These nights rattled me. When I drank, I woke a monster inside me who was out to hurt me. But I had no idea what would wake her. Each night was Russian roulette. Sometimes I’d end up home safe and sound, sometimes I’d come to in a strange house in Walthamstow, my phone gone and my bag nicked. Yet for so long, it honestly never occurred to me to stop drinking.
By the time I finally walked into a twelve-step meeting with my ears open to what the people there might have to say, I wasn’t coming off a debauched spree. What did it for me in the end was the mind numbing boredom of my drinking. There’s not a lot said about how grindingly dull active addiction is. The same sloppy cycle forever on repeat.
There were some other things at play. I realised I wasn’t going to keep my job if I didn’t sort myself out. I was approaching 30 and had the sense to notice that society treated a young woman unable to hold her drink with more kindness than is shown to a grown woman slipping in and out of blackout. Mainly there was the abiding feeling that I had been lucky. I had been given many blessings and while my life should have been a broad horizon of opportunity, it had instead shrunk down to an empty flat, a bottle of whiskey, music cranked up high and me dancing alone.
There was fairy dust at work as well. I went to the meeting after a miserable night when I had drunk too much and rowed with a friend. But I had had far worse nights. Why was it this one that propelled me to a meeting? It wasn’t my first meeting either. Why was I ready to hear it then when I simply hadn’t been before? I don’t know. It’s one of the mysteries of recovery. And it’s not much help to those with a struggling loved one they desperately want to see get sober.
It’s difficult to write about a 12-step programme because you are not supposed to. It is meant to be anonymous, easily findable to people who need it and open to anybody with a desire to stop drinking. But I cannot write about getting sober without mentioning how I did it. I do not believe I would ever have stopped drinking without the ceaseless support, structure, wisdom and friendship that I found in the rooms of recovery.

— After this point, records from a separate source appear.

(* ===== verification/RecodeSpec.v ===== *)
(** * What the transit hooks do

    Adding one to the payload bytes at the ingress and subtracting one at the egress restores a
    datagram; a complete generation leaves the recoder once, as it came. *)

From Stdlib Require Import Strings.Byte.
From S2P Require Import Prelude WireHeader Gf256 ByteVec GenerationCache RsBats Recode.

Local Open Scope Z_scope.

(** ** Datagram transforms *)

Lemma length_map_payload f p d :
  (WIRE_HEADER_SIZE + p <= length d)%nat -> length (map_payload f p d) = length d.
Proof.
  intros H. unfold map_payload. rewrite !length_app, length_map, !length_take, !length_drop. lia.
Qed.

Lemma byte_shift b : Z_to_byte (u8 (byte_to_Z (Z_to_byte (u8 (byte_to_Z b + 1))) - 1)) = b.
Proof.
  apply byte_to_Z_inj. pose proof (byte_to_Z_range b) as Hb. unfold is_byte, in_range in Hb.
  assert (Hr : forall z, is_byte (u8 z)) by (intros z; apply uwrap_range; lia).
  rewrite !byte_to_Z_to_byte by apply Hr. unfold u8, uwrap. change (2 ^ 8) with 256 in *.
  rewrite Zminus_mod_idemp_l. replace (byte_to_Z b + 1 - 1) with (byte_to_Z b) by lia. by apply Z.mod_small.
Qed.

Lemma map_payload_back p d :
  (WIRE_HEADER_SIZE + p <= length d)%nat ->
  map_payload (fun z => z - 1) p (map_payload (fun z => z + 1) p d) = d.
Proof.
  intros H. set (a := take WIRE_HEADER_SIZE d).
  set (b := map (fun x => Z_to_byte (u8 (byte_to_Z x + 1))) (take p (drop WIRE_HEADER_SIZE d))).
  set (e := drop (WIRE_HEADER_SIZE + p) d).
  change (map_payload (fun z => z + 1) p d) with (a ++ b ++ e).
  assert (Ha : length a = WIRE_HEADER_SIZE) by (unfold a; rewrite length_take; lia).
  assert (Hb : length b = p) by (unfold b; rewrite length_map, length_take, length_drop; lia).
  unfold map_payload. rewrite (take_app_length' a), (drop_app_length' a), (take_app_length' b) by done.
  rewrite (app_assoc a b e), (drop_app_length' (a ++ b)) by (rewrite length_app; lia). unfold b. rewrite map_map.
  rewrite (map_ext _ id) by (intros x; apply byte_shift). rewrite map_id. unfold a, e.
  rewrite <- drop_drop, take_drop, take_drop. done.
Qed.

(** The transform of the copy is the copy of the transform. *)
Lemma shift_copy f p d out :
  length d = (WIRE_HEADER_SIZE + p)%nat ->
  map_payload f p (copy_in d out) = map_payload f p d ++ drop (length d) out.
Proof.
  intros Hd. unfold map_payload, copy_in. rewrite take_app_le, drop_app_le by lia.
  rewrite (take_app_le (drop WIRE_HEADER_SIZE d)) by (rewrite length_drop; lia).
  rewrite <- Hd, drop_app_length, drop_all, app_nil_r, <- app_assoc. done.
Qed.

(** ** What the callback is offered *)

Section Offer.
Context {C : Type} (emit_fn : Z -> list byte -> C -> Z * C).

(** The context after the datagrams, each with its address, were offered one by one. *)
Definition offered (ds : list (Z * list byte)) (c : C) : C := foldl (fun c d => snd (emit_fn (fst d) (snd d) c)) c ds.

(** How many of them are taken before the first that is refused. *)
Fixpoint taken (ds : list (Z * list byte)) (c : C) : nat :=
  match ds with
  | [] => 0
  | d :: ds => let '(rc, c) := emit_fn (fst d) (snd d) c in if rc =? 0 then S (taken ds c) else 0
  end.

Lemma offered_app l1 l2 c : offered (l1 ++ l2) c = offered l2 (offered l1 c).
Proof using Type. apply foldl_app. Qed.

Lemma taken_le ds c : (taken ds c <= length ds)%nat.
Proof using Type.
  revert c. induction ds as [|d ds IH]; intros c; [done|]. cbn. destruct (emit_fn _ _ c) as [rc c']. case_match; [|lia].
  specialize (IH c'). lia.
Qed.

End Offer.

(** ** The loops *)

Lemma already_with_stats f x i b : bats_already_emitted (with_stats f x) i b = bats_already_emitted x i b.
Proof. done. Qed.

Lemma mod64_lt z : (Z.to_nat (z mod Z.of_nat RS_BATS_EMITTED_RING) < RS_BATS_EMITTED_RING)%nat.
Proof. unfold RS_BATS_EMITTED_RING. pose proof (Z.mod_pos_bound z 64 ltac:(lia)). lia. Qed.

Lemma already_mark i b x :
  length (bx_emitted x) = RS_BATS_EMITTED_RING -> bats_already_emitted (bats_mark_emitted i b x) i b = true.
Proof.
  intros Hl. unfold bats_already_emitted. apply existsb_exists. exists (mkEmitted i b true). cbn. rewrite !Z.eqb_refl.
  split; [|done]. apply list_elem_of_In, list_elem_of_lookup_2 with (Z.to_nat (bx_emitted_next x mod Z.of_nat RS_BATS_EMITTED_RING)).
  apply list_lookup_insert_eq. rewrite Hl. apply mod64_lt.
Qed.

Section Loops.
Context (mem : Z -> list byte) {C : Type} (emit_fn : Z -> list byte -> C -> Z * C) (gen : GenerationEntry).

Abbreviation marked := (bats_mark_emitted (ge_flow_id gen) (ge_block_id gen)).

(** The slot of shard [i] is held and its datagram is [d]. *)
Definition holds (i : nat) (d : Z * list byte) : Prop :=
  exists slot, ge_slots gen !! i = Some slot /\ gs_present slot = true /\ gs_copy slot <> 0 /\
    (gs_copy slot, cached mem slot) = d.

Lemma emit_cached_run l ds x c :
  Forall2 holds l ds ->
  exists f, emit_cached mem emit_fn gen l x c =
    Some (if decide (taken emit_fn ds c = length ds)
          then (RELAY_DECODE_REENCODE_EMIT, marked (with_stats f x), offered emit_fn ds c)
          else (RELAY_DECODE_REENCODE_HOLD, with_stats f x, offered emit_fn (take (S (taken emit_fn ds c)) ds) c)).
Proof using Type.
  intros H. revert x c. induction H as [|i d l ds (slot & E & Hp & Hc & Hd) Hl IH]; intros x c.
  - exists id. by destruct x.
  - cbn [emit_cached taken length]. rewrite <- Hd, E, Hp, (proj2 (Z.eqb_neq _ _) Hc). cbn [negb orb fst snd].
    destruct (emit_fn _ _ c) as [rc c'] eqn:Ec. destruct (Z.eqb_spec rc 0) as [->|Hr]; cbn [negb].
    + destruct (IH (with_stats count_emit x) c') as [f ->]. exists (fun s => f (count_emit s)). f_equal.
      repeat case_decide; try lia; cbn [take offered foldl fst snd]; rewrite Ec; done.
    + exists (fun s => count_hold (count_fail s)). rewrite decide_False by lia. cbn. by rewrite Ec.
Qed.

Not that I knew that back then. I went to the meeting and left feeling underwhelmed, went on to a dinner party which somehow I didn’t drink at. I didn’t enjoy myself either but I didn’t find a social occasion without a drink in my hand as excruciating as I had in the past.

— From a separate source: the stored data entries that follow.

(* ===== verification/Relay.v ===== *)
(** * The relay's context: src/apps/wire_relay/relay.c, relay.h, process.h

    What a relay keeps besides the queues, the backlog, the cache and the pool that have files of
    their own: buffers and who may free them, counters, learned return routes, acknowledgements
    for the local source.  A buffer is an address; [rb_mem] holds the bytes that were written to
    it.  A buffer of the slab always exists, any other only between [malloc] and [free]: an access
    to one that does not exist is [None]. *)

From Stdlib Require Import Strings.Byte.
From S2P Require Import Prelude WireHeader Gf256 ByteVec DatagramPool EgressQueue RelayDeferred.
From S2P Require Import GenerationCache RsBats Recode Ring PktQueue.

Local Open Scope Z_scope.

(** ** Constants *)

Definition RELAY_MAX_FLOWS : nat := 8.
Definition RELAY_MAX_DATAGRAM : nat := WIRE_V4_HEADER_SIZE + 2048.
Definition RELAY_ACK_EGRESS_CAPACITY : nat := 1024.
Definition RELAY_ACK_EGRESS_QUOTA : Z := 8.
Definition RELAY_DEFAULT_EGRESS_CAPACITY : nat := 16384.
Definition RELAY_DEFAULT_DEFERRED_PER_FLOW : nat := 4096.
Definition RELAY_DEFAULT_DEFERRED_TOTAL : nat := 32768.
Definition RELAY_DEFAULT_MAX_ACTIVE_FLOWS : nat := 64.
Definition RELAY_RETURN_ROUTE_CAPACITY : nat := RELAY_MAX_FLOWS.
Definition RELAY_SOURCE_ACK_CAPACITY : nat := 16.
Definition WIRE_FLAG_RETURN_PATH : Z := 1.
Definition WIRE_FLAG_ACK_REQUEST : Z := 2.

(** The cast to [int32_t]. *)
Definition s32 (z : Z) : Z := let u := u32 z in if u >=? 2 ^ 31 then u - 2 ^ 32 else u.

Inductive RelayPacketSource := RELAY_SRC_PREVIOUS_NODE | RELAY_SRC_LOCAL_ENCODER.
Inductive RelayProcessMode := RELAY_PROCESS_FORWARD | RELAY_PROCESS_CACHE.
Inductive RelayProcessAction := RELAY_PROCESS_CONTINUE_FORWARD | RELAY_PROCESS_DROP.
Inductive RelayIngressStatus :=
  | RELAY_INGRESS_OK | RELAY_INGRESS_ERR_INVALID | RELAY_INGRESS_ERR_ALLOC | RELAY_INGRESS_ERR_SHUTDOWN
  | RELAY_INGRESS_ERR_LOOPBACK.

I kept going to the meetings. At first, I ducked in late, bounding out as soon as it was over, not saying a word to anyone. Until one day, as I was making a dash for it, a young woman asked if I wanted to have a cigarette.
On the pavement, as we puffed away, she told me to ask her anything I wanted to know.
I peppered her with questions. How was I going to go on a date sober? How could I celebrate Christmas if I didn’t drink? How could I attend a wedding without drinking?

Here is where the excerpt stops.